Yup I am aware of that, but since I am in the process of learning the FFI in Rust, I have to do this by myself to get used to the syntax and things you have to take into account. :slight_smile:

1 Like

That's why you should just pass a mutable reference to it. The vector has an as_mut_ptr() method because it returns the pointer to its heap buffer (which you actually want to overwrite) and not to the vec object itself (which you absolutely do not want to overwrite). But in the case of a primitive, there's no extra hidden backing storage to use – you really just want to have your u64 overwritten as-is.

Yes, Rust references are pointers. That is their fundamental property. They are just smarter than C pointers because they carry metadata at compile-time, so you can't use them incorrectly. But a &mut T can be coerced into a *mut T implicitly, so you can use it in FFI.

Sorry but I have no idea what you are asking here. You don't need to parse anything. If the C function expects a pointer, just pass a pointer. Don't try to perform tricks, those never work out well.

I see. C doesn't matter about the Vec itself and it's fields (pointer to heap buffer, len, capacity), so with the as_mut_ptr() method I get the pointer to the actual data, which zlib can use to modify its contents. With the separate argument sourceLen the C code will only access the memory which is within the allocated memory the Vec created (of course, same for destLen).
In fact, at first I wrote let result = compress(..., &mut buf, ...) and wondered why this doesn't work, but now I know; this is a safe pointer to the vector (Buffer implements AsMut), then Rust coerced it to an unsafe pointer *mut Vec. But this is not the kind of type, the C function expects.

In case of the u64, I just didn't know how to get a raw pointer to it and gave x as *mut uLong a try (at least the type signatures for the arguments of the compress() function were satisfied that way). What I was trying to ask, is the following: will the value which resulted from this parsing process be garbage, and the subsequent dereferencing in zlib throw the said segmentation fault?

The problem is not even the type in itself, the problem is that the vector object itself (including its pointer and length data) have been overwritten.

It will not exactly be "garbage"; it will predictably have the same value as the usize itself (if you initialized it to 0, then it will be the address zero), just converted to a pointer.
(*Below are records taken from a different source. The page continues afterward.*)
(** * hivemind: persistence layer, file store and session gate

    A shallow embedding of [database.py] and of the authentication part of
    [app.py].  Documents are Python dicts (finite maps from field names to
    values), the document store, the upload directory and the credential
    hasher's call log form an explicit world, and every coroutine of the
    source is a computation in a state-and-exception monad over that world. *)

From Stdlib Require Import ZArith NArith Ascii String.
From stdpp Require Import gmap strings list.

Local Open Scope string_scope.

(** ** Python values and dicts *)

Inductive value : Type :=
  | VNone
  | VBool (b : bool)
  | VStr (s : string)
  | VList (l : list string)
  | VDate (t : Z)
  | VObjectId (n : N).

#[global] Instance value_eq_dec : EqDecision value.
Proof. solve_decision. Defined.

Abbreviation doc := (gmap string value).

(** Truth value testing, as [if x:] and [all([...])] do it. *)
Definition truthy (v : value) : bool :=
  match v with
  | VNone => false
  | VBool b => b
  | VStr s => negb (String.eqb s "")
  | VList l => negb (bool_decide (l = []))
  | VDate _ => true
  | VObjectId _ => true
  end.

(** A dict is true when it is not empty. *)
Definition dict_truthy (d : doc) : bool := negb (bool_decide (d = ∅)).

(** [d.get(k)]: the value, or [None]. *)
Definition dict_get (d : doc) (k : string) : value := default VNone (d !! k).

(** [d.pop(k, dflt)]: the value and the dict without the key. *)
Definition dict_pop (d : doc) (k : string) (dflt : value) : value * doc :=
  (default dflt (d !! k), delete k d).

(** ** Hexadecimal rendering ([uuid4().hex], [str(ObjectId)]) *)

Definition hex_digit (d : N) : ascii :=
  match d with
  | 0%N => "0" | 1%N => "1" | 2%N => "2" | 3%N => "3"
  | 4%N => "4" | 5%N => "5" | 6%N => "6" | 7%N => "7"
  | 8%N => "8" | 9%N => "9" | 10%N => "a" | 11%N => "b"
  | 12%N => "c" | 13%N => "d" | 14%N => "e" | _ => "f"
  end%char.

(** [k] digits of [n], most significant first, in front of [acc]. *)
Fixpoint hex_acc (k : nat) (n : N) (acc : string) : string :=
  match k with
  | O => acc
  | S k' => hex_acc k' (n / 16)%N (String (hex_digit (n mod 16)%N) acc)
  end.

Definition hex_fixed (k : nat) (n : N) : string := hex_acc k n "".

Definition is_hex (c : ascii) : bool :=
  let n := N_of_ascii c in
  ((48 <=? n) && (n <=? 57) || (97 <=? n) && (n <=? 102))%N.

Fixpoint string_forall (P : ascii -> bool) (s : string) : bool :=
  match s with
  | EmptyString => true
  | String c s' => P c && string_forall P s'
  end.

(** ** database.py: configuration and world *)

Definition UPLOAD_DIR : string := "uploads".

Inductive collection : Type :=
  | projects_collection
  | members_collection
  | gallery_collection
  | blogs_collection
  | users_collection.

#[global] Instance collection_eq_dec : EqDecision collection.
Proof. solve_decision. Defined.

Record World : Type := mkWorld {
  projects : list doc;
  members : list doc;
  gallery : list doc;
  blogs : list doc;
  users : list doc;
  (** files on disk, by path *)
  disk : gmap string (list Byte.byte);
  (** plaintexts handed to the credential hasher, latest first *)
  hashed : list string;
  (** ObjectIds handed out by the store so far *)
  oids : N;
  (** draws taken from the random source so far *)
  draws : nat;
  (** readings taken from the clock so far *)
  ticks : nat
}.

Definition documents (c : collection) (w : World) : list doc :=
  match c with
  | projects_collection => projects w
  | members_collection => members w
  | gallery_collection => gallery w
  | blogs_collection => blogs w
  | users_collection => users w
  end.

Definition set_documents (c : collection) (l : list doc) (w : World) : World :=
  match c with
  | projects_collection =>
      mkWorld l (members w) (gallery w) (blogs w) (users w)
              (disk w) (hashed w) (oids w) (draws w) (ticks w)
  | members_collection =>
      mkWorld (projects w) l (gallery w) (blogs w) (users w)
              (disk w) (hashed w) (oids w) (draws w) (ticks w)
  | gallery_collection =>
      mkWorld (projects w) (members w) l (blogs w) (users w)
              (disk w) (hashed w) (oids w) (draws w) (ticks w)
  | blogs_collection =>
      mkWorld (projects w) (members w) (gallery w) l (users w)
              (disk w) (hashed w) (oids w) (draws w) (ticks w)
  | users_collection =>
      mkWorld (projects w) (members w) (gallery w) (blogs w) l
              (disk w) (hashed w) (oids w) (draws w) (ticks w)
  end.

(** ** Exceptions and the monad of coroutines *)

Inductive exn : Type :=
  | KeyError (k : string)
  | TypeError
  | ValueError
  | DuplicateKeyError
  | HTTPException (status_code : nat) (location : string).

Inductive outcome (A : Type) : Type :=
  | Ok (a : A)
  | Raise (e : exn).
Arguments Ok {A} a.
Arguments Raise {A} e.

Definition M (A : Type) : Type := World -> outcome A * World.

Definition ret {A} (a : A) : M A := fun w => (Ok a, w).

Definition raise {A} (e : exn) : M A := fun w => (Raise e, w).

Definition bind {A B} (m : M A) (f : A -> M B) : M B :=
  fun w =>
    match m w with
    | (Ok a, w') => f a w'
    | (Raise e, w') => (Raise e, w')
    end.

Notation "x <- m ;; k" := (bind m (fun x => k))
  (at level 100, m at next level, right associativity).
Notation "m ;;; k" := (bind m (fun _ => k))
  (at level 100, right associativity).

(** ** The platform: entropy, clock, bcrypt and the parts of [str] that the
    development leaves abstract *)

Class Platform : Type := {
  (** the [i]-th draw of the random source *)
  entropy : nat -> N;
  (** the [i]-th reading of [datetime.utcnow()] *)
  clock : nat -> Z;
  (** [pwd_context.hash] with the salt it drew *)
  bcrypt_hash : N -> string -> string;
  (** [pwd_context.verify] on a stored digest *)
  bcrypt_verify : string -> string -> bool;
  (** the secrets [pwd_context.hash] refuses besides those with a NUL
      byte, such as the ones over its size limit *)
  bcrypt_rejects : string -> bool;
  (** [str] of a datetime and of a list of strings *)
  datetime_str : Z -> string;
  list_str : list string -> string
}.

(** A platform to run the model on: counters for the random source and the
    clock, and a checksum standing in for bcrypt. *)
Fixpoint toy_sum (s : string) (acc : N) : N :=
  match s with
  | EmptyString => acc
  | String c s' => toy_sum s' ((acc * 31 + N_of_ascii c) mod 2 ^ 64)%N
  end.

Definition toy_hash (salt : N) (p : string) : string :=
  "$2b$12$" +:+ hex_fixed 16 (toy_sum p 7).

Definition toy_verify (p h : string) : bool := String.eqb (toy_hash 0 p) h.

Definition toy_platform : Platform := {|
  entropy := fun i => (N.of_nat i * 2654435761 + 48879)%N;
  clock := fun i => (1737417600 + Z.of_nat i)%Z;
  bcrypt_hash := toy_hash;
  bcrypt_verify := toy_verify;
  bcrypt_rejects := fun p => (4096 <? N.of_nat (String.length p))%N;
  datetime_str := fun _ => "2025-01-21 00:00:00";
  list_str := fun l => "[" +:+ String.concat ", " l +:+ "]"
|}.

Section Model.

Context `{Platform}.

(** [str(v)]; an ObjectId renders as its 24 hexadecimal digits. *)
Definition py_str (v : value) : string :=
  match v with
  | VNone => "None"
  | VBool true => "True"
  | VBool false => "False"
  | VStr s => s
  | VList l => list_str l
  | VDate t => datetime_str t
  | VObjectId n => hex_fixed 24 n
  end.

(** ** Environment primitives *)

(** [datetime.utcnow()] *)
Definition utcnow : M value :=
  fun w =>
    (Ok (VDate (clock (ticks w))),
     mkWorld (projects w) (members w) (gallery w) (blogs w) (users w)
             (disk w) (hashed w) (oids w) (draws w) (S (ticks w))).

(** One draw of the random source. *)
Definition draw : M N :=
  fun w =>
    (Ok (entropy (draws w)),
     mkWorld (projects w) (members w) (gallery w) (blogs w) (users w)
             (disk w) (hashed w) (oids w) (S (draws w)) (ticks w)).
But it definitely won't be the address of the integer itself.

And its my responsibility to restrict the usage of the function for a safe interface to zlib.

Yeah, it will most probably result in undefined behavior then.

Thank you for the great and detailed answers, they helped me a lot on the topic to see things clearer. :slight_smile:

This topic was automatically closed 90 days after the last reply. We invite you to open a new topic if you have further questions or comments.